First, let’s do make a brief mention about posting things online, such as where you’re going, what you’ll be wearing, who you’ll be with, or that you’re home alone and will be alone all weekend because your parents/spouse, guard dog, etc. are all away for a few days.
Remember, it’s fairly easy to track someone to their location by using the data that’s automatically embedded in photos and videos (EXIF – Exchangeable Image File Format). EXIF files contain information such as camera type, cell phone model, camera serial number, and, most importantly, if the geotagging feature of the phone is turned on, the location of the device (precise latitude and longitude) is instantly available. What does all of this gobbledygook mean? Simple…it provides the exact location where the video/photo was taken…YOUR HOUSE!
Now for Lanie.
Cause of death was strangulation. Bruises on the neck were made by the clasp on a bra found nearby. Really? You were able to make those positive determinations in the field? Really? No autopsy to detect the possibility of gunshot wounds, stab wounds, heart attack, stroke, liver or kidney failure, poisoning, head injury from falling to the floor while playing the hanging/choking game with a bra, and, well, you get the idea. Why, Lanie? Why do this when you were on such a good and solid path? And why are you, Lanie, conducting tests on evidence? With unemployment reaching such high numbers, you’d think it would be nice to allow the people in the labs to do their jobs. But, I guess cross-training M.E.’s and coroners to do it all is a good way for municipalities to save taxpayer money. Besides, I’m sure the M’E.’s in NYC have plenty of spare time to run a few lab tests…Yeah, right.
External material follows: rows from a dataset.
(** After the loop: a failure before any move or removal, or the move to
    the success mailbox followed by the removal request; or, when both
    entries were captured and the xml file is not there, the end of the
    process. *)
Lemma zip_finish_ends (st : ZipLocals) (fs : Files) :
  ends_with not_rm_nor_move
    (move_trace env (uid_toString msg) (GOOD_MAILBOX env) ++ [ERm tmpdir])
    (zip_finish env tmpdir msg st fs)
  \/
  (xml st <> None /\ pdf st <> None /\
   file_lookup (xmlPath st) fs = None /\
   completion_of (zip_finish env tmpdir msg st fs) = Exit 1 /\
   forallb not_rm_nor_move (trace_of (zip_finish env tmpdir msg st fs)) = true).
Proof.
  set (suffix := move_trace env (uid_toString msg) (GOOD_MAILBOX env) ++ [ERm tmpdir]).
  assert (Hraise : forall t e fs1, forallb not_rm_nor_move t = true ->
                     ends_with not_rm_nor_move suffix (Raise e, fs1, t)).
  { intros; apply ends_with_raise; assumption. }
  assert (Hprefix : forall t c fs2 t2, forallb not_rm_nor_move t = true ->
                     ends_with not_rm_nor_move suffix (c, fs2, t2) ->
                     ends_with not_rm_nor_move suffix (c, fs2, t ++ t2)).
  { intros; apply ends_with_prefix; assumption. }
  unfold zip_finish.
  destruct (xml st) as [x |]; [destruct (pdf st) as [p |] |];
    try (left; apply ends_with_raise; reflexivity).
  destruct (parse_run env (xmlPath st) fs) as [_ Hp].
  destruct (file_lookup (xmlPath st) fs) as [c |].
  - left. destruct Hp as [Qp Xp].
    apply (bind_prefix_at not_rm_nor_move (ends_with not_rm_nor_move suffix));
      [ apply (forallb_weaken reads_only); [| exact Qp];
        intros e He; apply preparatory_not_rm_nor_move, reads_only_preparatory, He
      | exact Xp | exact Hraise | exact Hprefix | ].
    intros billing fs1.
    destruct (negb (Js.truthy (Billing_to_val billing)));
      [apply ends_with_raise; reflexivity |].
    revert fs1.
    apply (bind_prefix not_rm_nor_move (ends_with not_rm_nor_move suffix));
      [ apply confined_writeFile; reflexivity | exact Hraise | exact Hprefix | ].
    intros _.
    apply (bind_prefix not_rm_nor_move (ends_with not_rm_nor_move suffix));
      [ apply confined_exec; reflexivity | exact Hraise | exact Hprefix | ].
    intros _ fs2.
    rewrite (bind_Return _ _ _ _ _ _ (moveMessage_run env _ _ fs2)).
    exists []. split; [reflexivity |]. right. split; reflexivity.
  - right. unfold bind. rewrite Hp.
    repeat split; discriminate.
Qed.

End BundleOutcome.

Section BundleTheorems.

Variable env : Env.
Variables (zipNode tmpdir : string) (msg : FetchMessageObject).

Lemma move_trace_not_exec (uid : string) (mailbox : option string) :
  forallb not_exec (move_trace env uid mailbox) = true.
Proof.
  destruct (move_trace_shape env uid mailbox) as [before [after [E Q]]].
  rewrite E. rewrite forallb_app in *. simpl.
  apply andb_true_iff in Q. destruct Q as [Qb Qa].
  rewrite (forallb_weaken _ _ _ preparatory_not_exec Qb).
  rewrite (forallb_weaken _ _ _ preparatory_not_exec Qa). reflexivity.
Qed.

Lemma writeFile_run (p c : string) (fs : Files) :
  fs_writeFile env p c fs
  = match writeFile_rejects env p with
    | Some e => (Raise e, fs, [EWriteFile p c])
    | None => (Return tt, (p, c) :: fs, [EWriteFile p c])
    end.
Proof.
  unfold fs_writeFile, bind, emit. simpl.
  destruct (writeFile_rejects env p); reflexivity.
Qed.

Lemma exec_run (cmd : Command) (fs : Files) :
  run_exec env cmd fs
  = (match exec env cmd fs with
     | Ok _ => Return tt
     | Throw e => Raise e
     end, fs, [EExec cmd fs]).
Proof. unfold run_exec. destruct (exec env cmd fs); reflexivity. Qed.

Lemma single_build_frame (st : ZipLocals) (unpacked : Files)
    (t1 t2 t3 : list event) :
  forallb not_exec t1 = true ->
  forallb not_exec t3 = true ->
  single_build env st unpacked t2 ->
  single_build env st unpacked (t1 ++ t2 ++ t3).
Proof.
  intros Q1 Q3 [Q2 | [pre [post [billing [E [Qpre [Qpost H]]]]]]].
  - left. rewrite !forallb_app, Q1, Q2, Q3. reflexivity.
  - right. exists (t1 ++ pre), (post ++ t3), billing.
    split; [| split; [| split]].
    + rewrite E, <- !app_assoc. reflexivity.
    + rewrite forallb_app, Q1, Qpre. reflexivity.
    + rewrite forallb_app, Qpost, Q3. reflexivity.
    + destruct H as [Hx [Hp [Hparse Hin]]].
      repeat split; try assumption. apply in_or_app. right. exact Hin.
Qed.

(** After the loop the builder is started at most once, and only once
    the serialized Billing is in the sidecar file. *)
Lemma zip_finish_build (st : ZipLocals) (fs : Files) :
  single_build env st fs (trace_of (zip_finish env tmpdir msg st fs)).
Proof.
  unfold zip_finish.
  destruct (xml st) as [x |] eqn:Ex; [| left; reflexivity].
  destruct (pdf st) as [p |] eqn:Epdf; [| left; reflexivity].
  destruct (parse_run env (xmlPath st) fs) as [Fp Rp].
  destruct (file_lookup (xmlPath st) fs) as [c |];
    [| left; unfold bind; rewrite Rp; reflexivity].
  destruct Rp as [Qp Xp].
  pose proof (outcome_eta (parse env (xmlPath st) fs)) as Hp.
  rewrite Fp in Hp.
  apply (forallb_weaken _ _ _ reads_only_preparatory) in Qp.
  apply (forallb_weaken _ _ _ preparatory_not_exec) in Qp.
  set (t1 := trace_of (parse env (xmlPath st) fs)) in *.
  destruct (completion_of (parse env (xmlPath st) fs)) as [billing | e | code] eqn:Cp.
  - rewrite (bind_Return _ _ _ _ _ _ Hp).
    change (negb (Js.truthy (Billing_to_val billing))) with false. cbv iota.
    set (content := JSON_stringify env (Billing_to_val billing)).
    set (cmd := buildCommand (jsonPath st) (xmlPath st) (pdfPath st)).
    pose proof (writeFile_run (jsonPath st) content fs) as Hw.
    destruct (writeFile_rejects env (jsonPath st)) as [e |].
    + rewrite (bind_Raise _ _ _ _ _ _ Hw). left. unfold trace_of. simpl.
      rewrite forallb_app, Qp. reflexivity.
    + rewrite (bind_Return _ _ _ _ _ _ Hw).
      pose proof (exec_run cmd ((jsonPath st, content) :: fs)) as Hx.
      right.
      destruct (exec env cmd ((jsonPath st, content) :: fs)) as [u | e].
      * rewrite (bind_Return _ _ _ _ _ _ Hx).
        rewrite (bind_Return _ _ _ _ _ _ (moveMessage_run env _ _ _)).
        exists (t1 ++ [EWriteFile (jsonPath st) content]),
          (move_trace env (uid_toString msg) (GOOD_MAILBOX env) ++ [ERm tmpdir]),
          billing.
        unfold trace_of. simpl.
        split; [rewrite <- app_assoc; reflexivity |].
        split; [rewrite forallb_app, Qp; reflexivity |].
        split; [rewrite forallb_app, move_trace_not_exec; reflexivity |].
        split; [rewrite Ex; discriminate |].
        split; [rewrite Epdf; discriminate |].
        split; [exact Cp |].
        apply in_or_app; right; left; reflexivity.
      * rewrite (bind_Raise _ _ _ _ _ _ Hx).
        exists (t1 ++ [EWriteFile (jsonPath st) content]), [], billing.
        unfold trace_of. simpl.
        split; [rewrite <- app_assoc; reflexivity |].
        split; [rewrite forallb_app, Qp; reflexivity |].
        split; [reflexivity |].
        split; [rewrite Ex; discriminate |].
        split; [rewrite Epdf; discriminate |].
        split; [exact Cp |].
        apply in_or_app; right; left; reflexivity.
  - rewrite (bind_Raise _ _ _ _ _ _ Hp). left. exact Qp.
  - exfalso. exact (Xp code eq_refl).
Qed.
– I believe it was Ryan who said he’d called the hospital and learned that one of the red herrings had been treated for a broken nose and ribs. Hospitals/doctors, etc. are not allowed to freely provide that sort of information. Only with the proper paperwork, folks. You know, like a court order.
– Beckett and Castle arrive at a shady-looking warehouse hoping to locate the broken-nose guy. Beckett parked across the street, down from the doorway, and got out of her car with her gun already in her hand. I’m not sure she intended for the viewing audience (us) to see that, but we did. Why do that? If the situation were that dangerous why not bring along some backup instead of chatty-Castle who never shut up from the time he stepped from the car. No sneaking up on anyone in this scene. And she went in, gun first. Again, if she thought it was that dangerous she should have brought along the dynamic duo or a couple of patrol officers.
– As always, always, always, we watched the crew interview a few red herrings before taking us back to the beginning where we saw, for a few seconds, the real killer who is, always introduced early, extremely friendly and helpful, and has no other part in the show. Each week I hope for something different, but noooooo…
Anyway, Alexis…stop offering personal information online. And, Lanie, I’ve been bragging about you, lately. Please don’t take any more steps backward. Fight the urges to pull out the voodoo dolls and crystal ball. Be strong. You can do it!
Finally, the best line of the night goes to Esposito.
“She broke a guy’s nose. You know she’s gotta be freaky.”